Stored data entries:
(* ===== verification/FatalTheorems.v ===== *)
(** * FatalTheorems: the diagnostic hook

    [on_fatal_error] is told of a failure of the exploration once, with an execution of the
    program, and cannot change what [verify] and [verify_parallel] do; the stack is unwound
    before the exception is rethrown. *)

From stdpp Require Import base tactics numbers relations sets list strings.
From S2P Require Import Prelude Errors Event ExecutionGraph ExplorationGraph Program Dpor.
From S2P Require Import Explorer.
From S2P Require Import Parallel Fatal SoundFacts NextEvent Conformance EngineFacts Faults.
From S2P Require Import VerifyFacts PoolFacts PoolRule FatalFacts Samples.

Section sequential.
Context {V O F : Type} `{EqDecision V} (value_lt : V → V → bool) (clock : nat → Z)
  (config : DporConfig V O) (torn : ExplorationGraph V → ExplorationGraph V)
  (hook : FatalErrorObserver V F).

(** The engine at the start of an exploration. *)
Lemma initial_explorer_ok {X} (x : X) tids :
  Explorer_ok config tids (follows_graph (program config)) (empty_exploration_graph (V := V)) (λ _, True)
    (MkExplorer x empty_exploration_graph [MkContext None [enter 0 Visit]]).
Proof.
  pose proof (empty_Sound (V := V) (max_thread_events config) (communication_model config)) as Hs.
  split; [done|]. simpl. split; [done|]. split_and!; [apply Hs|intros; apply Hs|intros; apply follows_empty|done].
Qed.

(** C11: the hook is diagnostic.  Whatever it does, throwing included, [verify] returns or
    throws what it does without one.  It is not called when the exploration ends by itself, and
    called exactly once when the exploration throws, with that exception; so much holds of
    every program.  When the program's receive matchers do not throw ([total_program]), its
    thread ids are within the limit, and the exception comes from user code (a thread function,
    an observer or the progress callback), the graph the hook is given is a consistent
    execution that follows the program; a matcher that throws may do so on a candidate whose
    consistency has not been checked yet. *)
Theorem fatal_error_reported (o : O) (h : F) tids :
  validate_terminal_observer_config config = Ok tt → sorted_thread_ids (program config) = Ok tids →
  ∃ n, ∀ fuel, n ≤ fuel →
    let '(out, h') := verify_reporting value_lt clock torn (Some hook) config o h fuel in
    out = verify value_lt clock config o fuel ∧
    match visit_sequential value_lt clock config (clock 0) fuel tids
            (new_sequential_state config (clock 0) new_result o 1) empty_exploration_graph 0 Visit with
    | Ok _ => h' = h
    | Throw e => out = Throw e ∧ ∃ g, h' = (hook h (MkFatalErrorContext g e)).1 ∧
        (total_program (program config) → (∀ tid, tid ∈ tids → tid ≤ kMaxThreadId)%N → user_error e →
           Sound (max_thread_events config) (communication_model config) g ∧
           follows_graph (program config) g)
    end.
Proof.
  intros Hval Htids.
  destruct (sequential_halts value_lt clock config tids o) as (n & Hn). exists n. intros fuel Hle.
  unfold verify_reporting, verify. rewrite Hval, Htids. cbn [mbind result_bind]. unfold run_loop_reporting.
  set (x := new_sequential_state config (clock 0) new_result o 1) in *. unfold visit_sequential, run in *.
  set (m0 := MkExplorer x empty_exploration_graph [MkContext None [enter 0 Visit]]) in *.
  pose proof (attempt_loop_settled (H := sequential_executor config clock (clock 0)) value_lt config tids torn fuel m0)
    as Hset. rewrite <-Hset.
  destruct (attempt_loop _ _ _ _ _ _) as [m|e m] eqn:Hloop; [done|]. simpl. split_and!; [done..|].
  assert (¬ ∀ oof, while fuel oof (run_step (H := sequential_executor config clock (clock 0)) value_lt config tids) m0 =
    Throw oof) as Hfuel.
  { intros Hout. pose proof (Hn fuel nontermination Hle) as H1. pose proof (Hn fuel undefined_behavior Hle) as H2.
    rewrite Hout in H1, H2. congruence. }
  destruct (attempt_loop_standing (H := sequential_executor config clock (clock 0)) value_lt config tids torn fuel m0 e m
    Hloop) as [Hout|Hst]; [done|].
  unfold report_failure. unfold standing in Hst. destruct (contexts m) as [|c cs] eqn:Ec; [done|].
  exists (context_graph m c). split; [done|]. intros Htotal Hmax Hu.
  destruct (attempt_loop_raised (H := sequential_executor config clock (clock 0)) value_lt config tids _
    (follows_carried _ _ _ _) _ torn Htotal (sorted_runnable _ _ Htids Hmax) fuel m0 e m (initial_explorer_ok _ _) Hloop)
    as [Hout|Hint]; [done|].
  destruct (interrupted_graph (H := sequential_executor config clock (clock 0)) value_lt config tids _ (follows_carried _ _ _ _) _ e m (Hint Hu)) as (c' & Hc & Hg).
  rewrite Ec in Hc. by injection Hc as <-.
Qed.

End sequential.

Section unwinding.
Context {V O X F : Type} `{EqDecision V} `{Executor V X} (value_lt : V → V → bool)
  (config : DporConfig V O) (thread_ids : list ThreadId)
  (torn : ExplorationGraph V → ExplorationGraph V).

(** C13: when the program's receive matchers do not throw ([total_program]), the stack is
    unwound before an exception of the other user code (a thread function, an observer or
    the progress callback) is rethrown, and no rollback of the unwinding fails: the
    caller's graph is as it was, unless the exception came out of the publication of an
    error execution that is the caller's graph and one error event, which is then what the
    caller's graph is left as. *)
Theorem failure_unwinds x g depth md (notify : ExplorationGraph V → exn → F → F) fuel h e h' g' :
  total_program (program config) → runnable (program config) thread_ids →
  Good (max_thread_events config) g →
  (md = Visit → Sound (max_thread_events config) (communication_model config) g) →
  run_loop_reporting value_lt config thread_ids torn notify fuel
    (MkExplorer x g [MkContext None [enter depth md]]) h = (Throw e, h', g') → user_error e →
  same_execution g g' ∨
  ∃ ev, events g' = events g ++ [ev] ∧ is_error ev = true ∧
    ∃ x', publish_terminal_execution g' ErrorExecution (compute_max_thread_event_depth g' thread_ids) x' = Throw e.
Proof.
  intros Htotal Hruns Hg Hs Hrun Hu. unfold run_loop_reporting in Hrun.
  set (m0 := MkExplorer x g [MkContext None [enter depth md]]) in *.
  destruct (attempt_loop _ _ _ _ _ _) as [m|e1 m] eqn:Hloop; [done|]. injection Hrun as <- <- <-.
  assert (Explorer_ok config thread_ids (λ _, True) g (λ _ : X, True) m0) as Hok.
  { split; [done|]. simpl. split; [done|]. split_and!; [done| |done|by split]. intros Hmd. by apply Hs. }
  destruct (attempt_loop_raised value_lt config thread_ids _ (anything_carried _ _ _ _) g torn Htotal Hruns fuel m0
    e1 m Hok Hloop) as [Hout|Hint].
  { pose proof (attempt_loop_settled value_lt config thread_ids torn fuel m0) as Hset. rewrite Hloop in Hset.
    unfold run_loop in Hset. rewrite Hout in Hset. injection Hset as ->. by destruct Hu. }
  destruct (interrupted_unwinds value_lt config thread_ids _ (anything_carried _ _ _ _) g e1 m (Hint Hu)) as (m' & Hunw & _ & Hm').
  unfold caller_graph_after. by rewrite Hunw.
Qed.

End unwinding.

Section parallel.
Context {V O F : Type} `{EqDecision V} (value_lt : V → V → bool) (clock : nat → Z)
  (config : DporConfig V O) (pc : PoolConfig) (torn : ExplorationGraph V → ExplorationGraph V)
  (hook : FatalErrorObserver V F).

(** C12: in a parallel exploration of a program whose receive matchers do not throw the hook is
    called at most once, whatever the interleaving and however many workers fail: it has been
    called, with one failure, when some worker has failed, and the graph it was given is a
    consistent execution that follows the program when user code failed.  The hook has no part
    in how the workers move. *)
Theorem fatal_error_reported_once o h tids p b h' :
  total_program (program config) → sorted_thread_ids (program config) = Ok tids →
  (∀ tid, tid ∈ tids → tid ≤ kMaxThreadId)%N →
  rtc (reporting_step value_lt config pc clock (clock 0) tids torn (Some hook))
    (initial_pool config pc (clock 0) o, (false, h)) (p, (b, h')) →
  rtc (pool_step value_lt config pc clock (clock 0) tids) (initial_pool config pc (clock 0) o) p ∧
  if b then ∃ g e, h' = (hook h (MkFatalErrorContext g e)).1 ∧
    (user_error e → Sound (max_thread_events config) (communication_model config) g ∧
       follows_graph (program config) g)
  else h' = h ∧ first_exception_ (p_shared p) = None ∧
    ∀ i w e, workers p !! i = Some w → w_phase w ≠ Failed e.
Proof.
  intros Htotal Htids Hmax Hrun. pose proof (sorted_runnable _ _ Htids Hmax) as Hruns.
  destruct (reporting_run_ok value_lt config pc clock (clock 0) tids torn hook Htotal Hruns h
    (initial_pool config pc (clock 0) o) (false, h) p (b, h')) as (_ & Hrep & Hsteps).
  - by apply initial_ok.
  - left. split; [done|]. split; [done|]. by intros i w e [-> _]%lookup_replicate.
  - exact Hrun.
  - split; [exact Hsteps|]. destruct Hrep as [[[= -> ->] Hq]|(g & e & [= -> ->] & Hg)]; [by split|eauto].
Qed.

End parallel.

(** ** Witnesses *)

(** A thread that chooses a value, sends it and then throws. *)
Definition thrower : Program nat :=
  MkProgram (tm_of_list [(0%N, λ _ step,
    match step with
    | 0 => Ok (Some (LNd (MkNdLabel 1 [1; 2])))
    | 1 => Ok (Some (send_to 0 7))
    | _ => Throw (std_exception "lost"%string)
    end)]).

Definition thrower_config : DporConfig nat (list (TerminalExecution nat)) :=
  recording_config thrower 20 0 Async (λ _ _, Continue).

(** A hook that records what it is told and throws. *)
Definition failing_hook : FatalErrorObserver nat (list (FatalErrorContext nat)) :=
  λ h context, (h ++ [context], Some (std_exception "hook"%string)).

Lemma thrower_total : total_program thrower.
Proof.
  intros tid f trace step l Hf Hl. unfold tm_at, thrower in Hf. simpl in Hf.
  destruct (N.to_nat tid) as [|n]; simpl in Hf; [|done]. injection Hf as <-.
  destruct step as [|[|step]]; [by injection Hl as <-..|done].
Qed.

(** The hook is called once, with the two events before the failure. *)
Example thrower_reported :
  (λ c, (length (events (fe_graph c)), user_code_kind (fe_exception c))) <$>
    (verify_reporting Nat.ltb (λ _, 0%Z) id (Some failing_hook) thrower_config [] [] 40).2 =
  [(2, Some ThreadFunction)].
Proof. vm_compute. reflexivity. Qed.

Lemma fatal_error_reported_witness :
  ∃ n, ∀ fuel, n ≤ fuel →
    (verify_reporting Nat.ltb (λ _, 0%Z) id (Some failing_hook) thrower_config [] [] fuel).1 =
    verify Nat.ltb (λ _, 0%Z) thrower_config [] fuel.
Proof.
  destruct (fatal_error_reported Nat.ltb (λ _, 0%Z) thrower_config id failing_hook [] [] [0%N]) as (n & Hn).
  - reflexivity.
  - reflexivity.
  - exists n. intros fuel Hle. specialize (Hn fuel Hle).
    destruct (verify_reporting _ _ _ _ _ _ _ _) as [out h']. exact (proj1 Hn).
Defined.

(** An observer that throws on the error execution of a thread whose first step fails. *)
Definition error_config : DporConfig nat (list (TerminalExecution nat)) :=
  MkDporConfig (MkProgram (tm_of_list [(0%N, script [LError "bad"%string])])) 20 0 Async
    (Some (λ _ _, Throw (std_exception "observer"%string))) None 0%Z None.

Lemma error_total : total_program (program error_config).
Proof.
  intros tid f trace step l Hf Hl. unfold tm_at in Hf. simpl in Hf.
  destruct (N.to_nat tid) as [|n]; simpl in Hf; [|done]. injection Hf as <-.
  eapply script_total; [|exact Hl]. by intros l0 ->%list_elem_of_singleton.
Qed.

(** The error event is left in the caller's graph. *)
Lemma failure_unwinds_witness :
  ∃ e h' g', run_loop_reporting (H := sequential_executor error_config (λ _, 0%Z) 0%Z) Nat.ltb error_config [0%N] id
      (seq_notify_fatal_error (Some failing_hook)) 10
      (MkExplorer (new_sequential_state error_config 0%Z new_result [] 1) empty_exploration_graph
         [MkContext None [enter 0 Visit]]) [] = (Throw e, h', g') ∧
    length (events g') = 1 ∧
    (same_execution empty_exploration_graph g' ∨
     ∃ ev, events g' = events empty_exploration_graph ++ [ev] ∧ is_error ev = true ∧
       ∃ x', publish_terminal_execution (Executor := sequential_executor error_config (λ _, 0%Z) 0%Z) g' ErrorExecution
               (compute_max_thread_event_depth g' [0%N]) x' = Throw e).
Proof.
  set (out := run_loop_reporting _ _ _ _ _ _ _ _).
  assert (match out with (Throw e, _, g') => (user_code_kind e, length (events g')) | _ => (None, 0) end =
    (Some TerminalObserver, 1)) as Hout by (vm_compute; reflexivity).
  destruct out as [[[m|e] h'] g'] eqn:Eout; [discriminate Hout|]. injection Hout as Hk Hl.
  exists e, h', g'. split; [reflexivity|]. split; [exact Hl|].
  refine (failure_unwinds (H := sequential_executor error_config (λ _, 0%Z) 0%Z) Nat.ltb error_config [0%N] id
    _ empty_exploration_graph 0 Visit _ 10 _ e h' g' error_total _ _ _ Eout _).
  - intros tid Htid. apply list_elem_of_singleton in Htid as ->. by vm_compute.
  - apply (sound_good _ Async), empty_Sound.
  - intros _. apply empty_Sound.
  - by exists TerminalObserver.
Defined.

(** Two workers on the program that throws: the run ends with the exception recorded and
    the hook called. *)
Definition failed_pool : Pool nat (list (TerminalExecution nat)) :=
  drive Nat.ltb thrower_config (resolve_options two_workers 8) (λ _, 0%Z) 0%Z [0%N]
    (replicate 60 0 ++ replicate 10 1) (initial_pool thrower_config (resolve_options two_workers 8) 0%Z []).

Lemma fatal_error_reported_once_witness :
  is_Some (first_exception_ (p_shared failed_pool)) ∧
  ∃ h', rtc (reporting_step Nat.ltb thrower_config (resolve_options two_workers 8) (λ _, 0%Z) 0%Z [0%N] id
      (Some failing_hook))
    (initial_pool thrower_config (resolve_options two_workers 8) 0%Z [], (false, []))
    (failed_pool, (true, h')) ∧ length h' = 1.
Proof.
  assert (is_Some (first_exception_ (p_shared failed_pool))) as Hexn.
  { assert (match first_exception_ (p_shared failed_pool) with Some _ => true | None => false end = true)
      as He by (vm_compute; reflexivity). destruct (first_exception_ (p_shared failed_pool)); [by eexists|done]. }
  split; [exact Hexn|].
  assert (rtc (pool_step Nat.ltb thrower_config (resolve_options two_workers 8) (λ _, 0%Z) 0%Z [0%N])
    (initial_pool thrower_config (resolve_options two_workers 8) 0%Z []) failed_pool) as Hsteps
    by apply drive_reachable.
  revert Hexn Hsteps. generalize failed_pool as p. intros p Hexn Hsteps.
  destruct (pool_run_reports Nat.ltb thrower_config (resolve_options two_workers 8) (λ _, 0%Z) 0%Z [0%N] id
    failing_hook _ (false, []) p Hsteps) as [[b h'] Hrun].
  destruct (fatal_error_reported_once Nat.ltb (λ _, 0%Z) thrower_config (resolve_options two_workers 8) id
    failing_hook [] [] [0%N] p b h' thrower_total eq_refl) as [_ Hb]; [|exact Hrun|].
  - intros tid Htid. apply list_elem_of_singleton in Htid as ->. by vm_compute.
  - destruct b; [|destruct Hb as (_ & Hnone & _); rewrite Hnone in Hexn; by destruct Hexn].
    destruct Hb as (g & e & -> & _). eexists. split; [exact Hrun|reflexivity].
Defined.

EXERCISE DESCRIPTION: Start at the line with "failed_pool) as Hsteps". Give that line and every line after it again, word for word, through the last line above.

RESPONSE BELOW:
    (initial_pool thrower_config (resolve_options two_workers 8) 0%Z []) failed_pool) as Hsteps
    by apply drive_reachable.
  revert Hexn Hsteps. generalize failed_pool as p. intros p Hexn Hsteps.
  destruct (pool_run_reports Nat.ltb thrower_config (resolve_options two_workers 8) (λ _, 0%Z) 0%Z [0%N] id
    failing_hook _ (false, []) p Hsteps) as [[b h'] Hrun].
  destruct (fatal_error_reported_once Nat.ltb (λ _, 0%Z) thrower_config (resolve_options two_workers 8) id
    failing_hook [] [] [0%N] p b h' thrower_total eq_refl) as [_ Hb]; [|exact Hrun|].
  - intros tid Htid. apply list_elem_of_singleton in Htid as ->. by vm_compute.
  - destruct b; [|destruct Hb as (_ & Hnone & _); rewrite Hnone in Hexn; by destruct Hexn].
    destruct Hb as (g & e & -> & _). eexists. split; [exact Hrun|reflexivity].
Defined.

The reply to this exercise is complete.